In the listing beneath this line, copy exactly the lines starting with the one containing "if Contains hash (lru_cache_ s) then" and going on through the one containing "set_cache (Erase (hashes".
((
Definition best_effort_one (slices : list RaidenBlockId) s (ih : nat * string) : list string * HostOffloadBackend :=
  let '(i, hash) := ih in
  if Contains hash (lru_cache_ s) then
    ([], match slices !! i with
         | Some b =>
             let '(ok, c) := UpdateValue hash b (lru_cache_ s) in
             let s := set_cache c s in if ok then SetMetadataEntry hash b s else s
         | None => s
         end)
  else put_entry hash (slices !! i) (clear_stale hash s).
Definition InsertBestEffortUpdate (hashes : list string) (slices : list RaidenBlockId) s
    : bool * list string * HostOffloadBackend :=
  let '(evicted, s) :=
    foldl (λ '(acc, s) ih, let '(e, s) := best_effort_one slices s ih in (acc ++ e, s)) ([], s)
      (imap pair hashes) in
  (true, if has_registry s then evicted else [], s).

Section insert_and_pin.
Context (hashes : list string) (slices : list RaidenBlockId).

(** An HBM-only entry takes the new slice; host-resident ones are kept. *)
Definition overwrite_hbm (i : nat) s : HostOffloadBackend :=
  let hash := hashes !!! i in
  match slices !! i, Peek hash (lru_cache_ s) with
  | Some b, Some existing =>
      if bool_decide (status existing = HBM)
      then SetMetadataEntry hash b (set_cache (UpdateValue hash b (lru_cache_ s)).2 (ClearMetadataEntry existing s))
      else s
  | _, _ => s
  end.
Fixpoint pin_existing (pinned todo : list nat) s : bool * HostOffloadBackend :=
  match todo with
  | [] => (true, s)
  | i :: rest =>
      let '(ok, s) := pin_hash (hashes !!! i) s in
      if ok then pin_existing (pinned ++ [i]) rest (overwrite_hbm i s)
      else (false, unpin_all ((λ j, hashes !!! j) <$> pinned) s)
  end.
Definition put_new s (i : nat) : HostOffloadBackend :=
  (put_entry (hashes !!! i) (slices !! i) (clear_stale (hashes !!! i) s)).2.
Definition erase_new s (i : nat) : HostOffloadBackend :=
  let s := clear_stale (hashes !!! i) s in
  set_cache (Erase (hashes !!! i) (lru_cache_ s)).2 s.
Fixpoint pin_new (existing all_new pinned todo : list nat) s : bool * HostOffloadBackend :=
  match todo with
  | [] => (true, s)
  | i :: rest =>
      let '(ok, s) := pin_hash (hashes !!! i) s in
      if ok then pin_new existing all_new (pinned ++ [i]) rest s
      else
        let s := unpin_all ((λ j, hashes !!! j) <$> pinned) s in
        let s := unpin_all ((λ j, hashes !!! j) <$> existing) s in
        (false, foldl erase_new s all_new)
  end.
))
> [Your solution]
  if Contains hash (lru_cache_ s) then
    ([], match slices !! i with
         | Some b =>
             let '(ok, c) := UpdateValue hash b (lru_cache_ s) in
             let s := set_cache c s in if ok then SetMetadataEntry hash b s else s
         | None => s
         end)
  else put_entry hash (slices !! i) (clear_stale hash s).
Definition InsertBestEffortUpdate (hashes : list string) (slices : list RaidenBlockId) s
    : bool * list string * HostOffloadBackend :=
  let '(evicted, s) :=
    foldl (λ '(acc, s) ih, let '(e, s) := best_effort_one slices s ih in (acc ++ e, s)) ([], s)
      (imap pair hashes) in
  (true, if has_registry s then evicted else [], s).

Section insert_and_pin.
Context (hashes : list string) (slices : list RaidenBlockId).

(** An HBM-only entry takes the new slice; host-resident ones are kept. *)
Definition overwrite_hbm (i : nat) s : HostOffloadBackend :=
  let hash := hashes !!! i in
  match slices !! i, Peek hash (lru_cache_ s) with
  | Some b, Some existing =>
      if bool_decide (status existing = HBM)
      then SetMetadataEntry hash b (set_cache (UpdateValue hash b (lru_cache_ s)).2 (ClearMetadataEntry existing s))
      else s
  | _, _ => s
  end.
Fixpoint pin_existing (pinned todo : list nat) s : bool * HostOffloadBackend :=
  match todo with
  | [] => (true, s)
  | i :: rest =>
      let '(ok, s) := pin_hash (hashes !!! i) s in
      if ok then pin_existing (pinned ++ [i]) rest (overwrite_hbm i s)
      else (false, unpin_all ((λ j, hashes !!! j) <$> pinned) s)
  end.
Definition put_new s (i : nat) : HostOffloadBackend :=
  (put_entry (hashes !!! i) (slices !! i) (clear_stale (hashes !!! i) s)).2.
Definition erase_new s (i : nat) : HostOffloadBackend :=
  let s := clear_stale (hashes !!! i) s in
  set_cache (Erase (hashes !!! i) (lru_cache_ s)).2 s.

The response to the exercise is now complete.